Daunis Fontaine vive em dois mundos, mas se sente uma estranha em ambos. Aos dezoito anos, a jovem se vê eternamente dividida entre a família da mãe ― branca e conservadora ― e a do pai, indígenas da reserva Ojibwe de Sugar Island, no Michigan. Ela sonha com a nova vida que vai levar ao se mudar para cursar a faculdade, bem longe dos boatos sobre sua origem, mas uma tragédia a obriga a adiar seus planos.

Quando Jamie, um lindo e talentoso jogador de hóquei, chega à cidade, a jovem sente que a monotonia dos seus dias está prestes a acabar. Porém, ao testemunhar um assassinato perturbador na reserva, ela se dá conta de que há algo errado ― com Jamie, seus amigos e sua comunidade.

De uma hora para outra, Daunis se vê envolvida em uma investigação do FBI sobre uma nova droga que tem feito cada vez mais vítimas. Receosa, ela aceita trabalhar como informante, usando seus conhecimentos de química e da medicina tradicional Ojibwe. Mas a busca pela verdade se mostra mais perigosa e dolorosa do que ela imaginava, trazendo à tona segredos e abrindo feridas ainda não cicatrizadas.

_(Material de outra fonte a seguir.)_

(* ===== verification/Fork.v ===== *)
(** * Making processes ([fork] of [src/kernel/task.cpp], [makeSysProc] of
    [src/kernel/Process.cpp])

    [makeSysProc] builds a process with two stacks from nothing; [fork] copies the running
    process: its address space ([Clone.v]), its kernel stack frame and its place in the
    run queues. [varMem.kPdir] and [bootinfo.mem_size] are arguments. *)

From S2P Require Import Prelude Chain Memory KString KType PageFrames VarMem Timer Process Task Descriptor Clone.

Module Fork.
Import VarMem Process Task Clone.

(** ** The code *)

Definition set_id (v : Z) (p : Proc) : Proc :=
  mkProc v (p_next p) (prior p) (status p) (mm p) (kernel_info p) (recvQ p) (sendQ p) (recv_anyQ p).
Definition set_prior (v : Z) (p : Proc) : Proc :=
  mkProc (p_id p) (p_next p) v (status p) (mm p) (kernel_info p) (recvQ p) (sendQ p) (recv_anyQ p).
Definition set_mm (v : mm_struct) (p : Proc) : Proc :=
  mkProc (p_id p) (p_next p) (prior p) (status p) (Some v) (kernel_info p) (recvQ p) (sendQ p) (recv_anyQ p).
Definition set_kernel_info (v : kernel_info_s) (p : Proc) : Proc :=
  mkProc (p_id p) (p_next p) (prior p) (status p) (mm p) v (recvQ p) (sendQ p) (recv_anyQ p).
Definition set_stack_top (v : Z) (ki : kernel_info_s) : kernel_info_s :=
  mkKInfo v (k_ss ki) (k_sp ki) (ret_from ki) (k_cs ki).

Definition upd_k (k : K) (i : nat) (f : Proc → Proc) : K := with_pm k (upd_proc (pm k) i f).

(** [void copy_process(const Proc *src,Proc *dest)]. *)
Definition copy_process (fuel : nat) (k : K) (kPdir mem_size : Z) (src dest : nat) : res K :=
  let k := upd_k k dest (set_prior (prior (pr (pm k) src))) in
  let k := upd_k k dest (set_status TASK_STOPPED) in
  match mm (pr (pm k) src) with
  | None => Fault
  | Some src_mm =>
    '(dest_mm, v) ← clone_mm fuel (vm k) kPdir mem_size (cr3_reg k) src_mm (mm_init (mkMM 0 []));
    Ok (upd_k (with_vm k v) dest (set_mm dest_mm))
  end.

(** [void setup_stack(const Proc *current,Proc *clone)]: the frame at the top of the new
    kernel stack is a copy of the one of the running process. *)
Definition setup_stack (k : K) (current clone : nat) : res K :=
  '(p, pf) ← fa_alloc (vm_pf (vm k)) 1;
  let k := with_vm k (mkVM (vm_mem (vm k)) pf) in
  let k := upd_k k clone (λ c, set_kernel_info (set_stack_top (u32 (p + 4096 - 4)) (kernel_info c)) c) in
  let frame_curr := frame_of (pr (pm k) current) in
  let frame_clone := frame_of (pr (pm k) clone) in
  let k := with_vm k (mkVM (KString.memcpy (vm_mem (vm k)) frame_clone frame_curr (Z.to_nat frame_size)) (vm_pf (vm k))) in
  Ok (upd_k k clone (set_sp frame_clone)).

(** [pid_t fork(void)]. *)
Definition fork (fuel : nat) (k : K) (kPdir mem_size : Z) : res (Z * K) :=
  current ← current k;
  let '(a, p) := allocProc (pm k) in
  match a with
  | None => Fault
  | Some clone =>
    let '(id, p) := pid_gen p in
    let k := with_pm k (upd_proc p clone (set_id id)) in
    k ← copy_process fuel k kPdir mem_size current clone;
    let k := upd_k k clone (set_kernel_info (kernel_info (pr (pm k) current))) in
    let k := upd_k k clone (set_ret_from ret_from_fork) in
    k ← setup_stack k current clone;
    k ← wakeup k (p_id (pr (pm k) clone));
    Ok (p_id (pr (pm k) clone), k)
  end.

(** [static void register_stack(u32_t begin,u32_t end,bool is_user)]. *)
Definition register_stack {A : Type} `{!FrameAlloc A} (st : VarMem.vm A) (mm : mm_struct) (begin end_ : Z) (is_user : bool)
    : res (mm_struct * VarMem.vm A) :=
  let size := u32 (end_ - begin) in
  if is_user then
    let mm := add_region mm begin size (Z.lor READABLE WRITABLE) in
    st ← enableSpace st begin size (cr3 mm) userpage;
    Ok (mm, st)
  else
    let mm := add_region mm begin size (Z.lor (Z.lor READABLE WRITABLE) SYSTEM) in
    st ← enableSpace st begin size (cr3 mm) systempage;
    Ok (mm, st).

A FILHA DO GUARDIÃO DO FOGO caminha por diversos estilos diferentes durante a narrativa. O leitor irá encontrar um romance adolescente; um drama familiar sobre origens e costumes; um mistério sobre assassinatos; um suspense sobre investigação de narcotraficantes; e, por fim, uma denúncia sobre como os povos indígenas são ignorados e postos à parte na sociedade americana atual. Apesar de ser seu primeiro livro, a autora consegue trafegar entre esses diferentes assuntos de maneira orgânica em quase todos os capítulos. Entretanto, algumas partes, infelizmente, ficam aquém do que poderia ser esperado, principalmente quando se trata sobre Daunis, a personagem principal.

Não é a primeira história que leio sobre tráfico de drogas entre comunidades isoladas ou fechadas. Existem diversos livros, filmes e séries que tratam do mesmo assunto. Nesse ponto, A FILHA DO GUARDIÃO DO FOGO não traz nada de novo, apenas reforça como o FBI e a política americana atua e cria leis que não necessariamente protegem essas pessoas. O assunto é tratado no livro de maneira bem direta, sem meias palavras, e a isso ainda é adicionada uma outra denúncia em relação a leis de proteção individual.

Uma personagem indígena, que não vou mencionar para não estragar a leitura, é estuprada quase no final do livro. Como o fato acontece em território indígena e foi perpetuado por um homem branco, a lei americana nada faz. É um assunto sério que é denunciado na história. Entretanto, a forma como a autora conduz o que a personagem pensa e faz após ser violentada, não condiz com a agressão, e isso me incomodou bastante.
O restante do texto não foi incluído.